### Exercise brief
From the listing below, retype exactly the line holding "destruct (res (Iss", the line holding "assert (k = key", and the lines between them; skip everything else.

### Extracted information
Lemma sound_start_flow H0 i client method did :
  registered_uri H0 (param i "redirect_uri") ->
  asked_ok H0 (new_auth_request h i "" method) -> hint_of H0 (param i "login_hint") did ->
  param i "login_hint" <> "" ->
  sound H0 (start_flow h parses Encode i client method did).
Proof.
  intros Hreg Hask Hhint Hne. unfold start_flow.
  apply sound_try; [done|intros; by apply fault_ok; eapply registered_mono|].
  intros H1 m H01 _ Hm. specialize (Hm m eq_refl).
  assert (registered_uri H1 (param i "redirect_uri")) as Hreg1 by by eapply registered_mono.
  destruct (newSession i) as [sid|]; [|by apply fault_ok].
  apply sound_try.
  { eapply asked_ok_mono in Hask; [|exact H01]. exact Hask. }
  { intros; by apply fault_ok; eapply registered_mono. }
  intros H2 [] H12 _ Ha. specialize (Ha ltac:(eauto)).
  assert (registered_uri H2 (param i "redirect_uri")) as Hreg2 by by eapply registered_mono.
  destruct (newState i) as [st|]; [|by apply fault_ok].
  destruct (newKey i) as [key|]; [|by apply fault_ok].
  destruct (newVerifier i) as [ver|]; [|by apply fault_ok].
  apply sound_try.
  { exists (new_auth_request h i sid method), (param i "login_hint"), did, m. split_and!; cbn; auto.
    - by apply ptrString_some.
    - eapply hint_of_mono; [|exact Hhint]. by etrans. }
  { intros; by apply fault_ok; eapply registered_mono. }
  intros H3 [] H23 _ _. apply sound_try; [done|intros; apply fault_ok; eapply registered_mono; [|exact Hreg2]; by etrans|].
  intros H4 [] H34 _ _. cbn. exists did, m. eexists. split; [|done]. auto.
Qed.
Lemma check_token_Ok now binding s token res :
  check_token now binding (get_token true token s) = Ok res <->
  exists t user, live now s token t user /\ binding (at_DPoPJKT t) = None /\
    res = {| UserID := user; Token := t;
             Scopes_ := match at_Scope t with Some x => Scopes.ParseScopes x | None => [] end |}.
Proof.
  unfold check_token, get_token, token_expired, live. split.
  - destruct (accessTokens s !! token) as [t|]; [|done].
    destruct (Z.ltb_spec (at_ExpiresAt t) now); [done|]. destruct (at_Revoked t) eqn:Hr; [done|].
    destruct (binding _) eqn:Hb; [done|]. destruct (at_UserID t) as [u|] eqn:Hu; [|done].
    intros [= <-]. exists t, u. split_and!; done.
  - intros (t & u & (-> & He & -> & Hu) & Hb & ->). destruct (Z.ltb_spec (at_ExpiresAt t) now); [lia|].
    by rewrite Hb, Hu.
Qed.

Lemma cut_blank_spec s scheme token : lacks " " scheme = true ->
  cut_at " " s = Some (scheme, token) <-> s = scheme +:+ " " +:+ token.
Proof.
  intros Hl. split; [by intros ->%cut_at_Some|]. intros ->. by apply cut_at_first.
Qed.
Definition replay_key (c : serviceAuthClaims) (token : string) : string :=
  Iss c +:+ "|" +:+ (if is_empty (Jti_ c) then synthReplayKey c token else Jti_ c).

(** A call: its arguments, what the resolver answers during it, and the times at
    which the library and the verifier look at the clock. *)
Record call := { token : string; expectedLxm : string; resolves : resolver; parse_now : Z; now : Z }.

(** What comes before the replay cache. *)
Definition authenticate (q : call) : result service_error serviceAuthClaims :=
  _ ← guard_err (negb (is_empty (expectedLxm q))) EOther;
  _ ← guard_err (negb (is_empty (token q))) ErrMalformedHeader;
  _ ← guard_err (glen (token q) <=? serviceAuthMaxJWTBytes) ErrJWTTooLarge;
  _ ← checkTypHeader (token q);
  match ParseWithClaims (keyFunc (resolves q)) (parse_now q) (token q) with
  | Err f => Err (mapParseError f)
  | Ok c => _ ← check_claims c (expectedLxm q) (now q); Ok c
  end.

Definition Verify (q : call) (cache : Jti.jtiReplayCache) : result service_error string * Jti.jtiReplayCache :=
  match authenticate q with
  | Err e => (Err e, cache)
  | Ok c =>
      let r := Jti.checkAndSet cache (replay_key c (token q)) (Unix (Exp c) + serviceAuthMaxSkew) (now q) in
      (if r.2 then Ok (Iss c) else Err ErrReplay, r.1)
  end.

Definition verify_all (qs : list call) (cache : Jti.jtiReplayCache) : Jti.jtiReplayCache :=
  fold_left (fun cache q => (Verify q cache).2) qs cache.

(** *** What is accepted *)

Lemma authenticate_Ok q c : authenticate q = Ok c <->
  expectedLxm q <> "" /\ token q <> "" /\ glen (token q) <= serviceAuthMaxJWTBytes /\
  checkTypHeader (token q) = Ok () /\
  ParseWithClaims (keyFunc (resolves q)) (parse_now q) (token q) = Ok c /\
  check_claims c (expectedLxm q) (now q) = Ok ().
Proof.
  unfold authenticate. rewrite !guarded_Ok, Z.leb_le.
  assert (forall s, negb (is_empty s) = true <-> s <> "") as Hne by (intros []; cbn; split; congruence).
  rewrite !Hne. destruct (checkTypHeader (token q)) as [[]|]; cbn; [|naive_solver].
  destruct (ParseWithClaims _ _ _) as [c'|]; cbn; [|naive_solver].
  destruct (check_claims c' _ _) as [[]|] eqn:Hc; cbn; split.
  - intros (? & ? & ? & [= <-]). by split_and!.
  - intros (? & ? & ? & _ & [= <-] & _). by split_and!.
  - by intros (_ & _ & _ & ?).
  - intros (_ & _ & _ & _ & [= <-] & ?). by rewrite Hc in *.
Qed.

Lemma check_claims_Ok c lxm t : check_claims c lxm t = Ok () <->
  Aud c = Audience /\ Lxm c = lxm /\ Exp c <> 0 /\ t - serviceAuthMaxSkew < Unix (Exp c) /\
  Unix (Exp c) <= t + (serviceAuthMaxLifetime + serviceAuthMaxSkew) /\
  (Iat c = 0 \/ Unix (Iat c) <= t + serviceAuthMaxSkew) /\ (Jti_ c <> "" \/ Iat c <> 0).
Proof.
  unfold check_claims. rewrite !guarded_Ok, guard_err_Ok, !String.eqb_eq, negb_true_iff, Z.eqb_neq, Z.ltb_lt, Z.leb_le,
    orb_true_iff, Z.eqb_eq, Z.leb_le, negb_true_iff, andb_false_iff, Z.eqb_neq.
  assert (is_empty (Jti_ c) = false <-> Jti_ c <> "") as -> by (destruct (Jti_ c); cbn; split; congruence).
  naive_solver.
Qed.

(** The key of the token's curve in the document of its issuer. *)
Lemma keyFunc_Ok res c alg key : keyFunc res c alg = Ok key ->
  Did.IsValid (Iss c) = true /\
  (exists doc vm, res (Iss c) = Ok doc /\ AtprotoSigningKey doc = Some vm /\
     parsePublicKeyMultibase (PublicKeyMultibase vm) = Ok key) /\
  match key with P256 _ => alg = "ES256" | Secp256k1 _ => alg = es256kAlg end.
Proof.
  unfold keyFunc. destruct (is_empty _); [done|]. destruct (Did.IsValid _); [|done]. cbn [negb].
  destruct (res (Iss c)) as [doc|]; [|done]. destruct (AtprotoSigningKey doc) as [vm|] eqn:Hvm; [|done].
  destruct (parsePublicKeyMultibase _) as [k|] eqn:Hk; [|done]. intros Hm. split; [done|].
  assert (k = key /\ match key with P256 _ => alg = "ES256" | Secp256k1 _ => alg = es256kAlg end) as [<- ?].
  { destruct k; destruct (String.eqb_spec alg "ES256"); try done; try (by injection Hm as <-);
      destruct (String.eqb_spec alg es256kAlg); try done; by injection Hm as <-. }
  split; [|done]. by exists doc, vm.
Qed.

### Response area
  destruct (res (Iss c)) as [doc|]; [|done]. destruct (AtprotoSigningKey doc) as [vm|] eqn:Hvm; [|done].
  destruct (parsePublicKeyMultibase _) as [k|] eqn:Hk; [|done]. intros Hm. split; [done|].
  assert (k = key /\ match key with P256 _ => alg = "ES256" | Secp256k1 _ => alg = es256kAlg end) as [<- ?].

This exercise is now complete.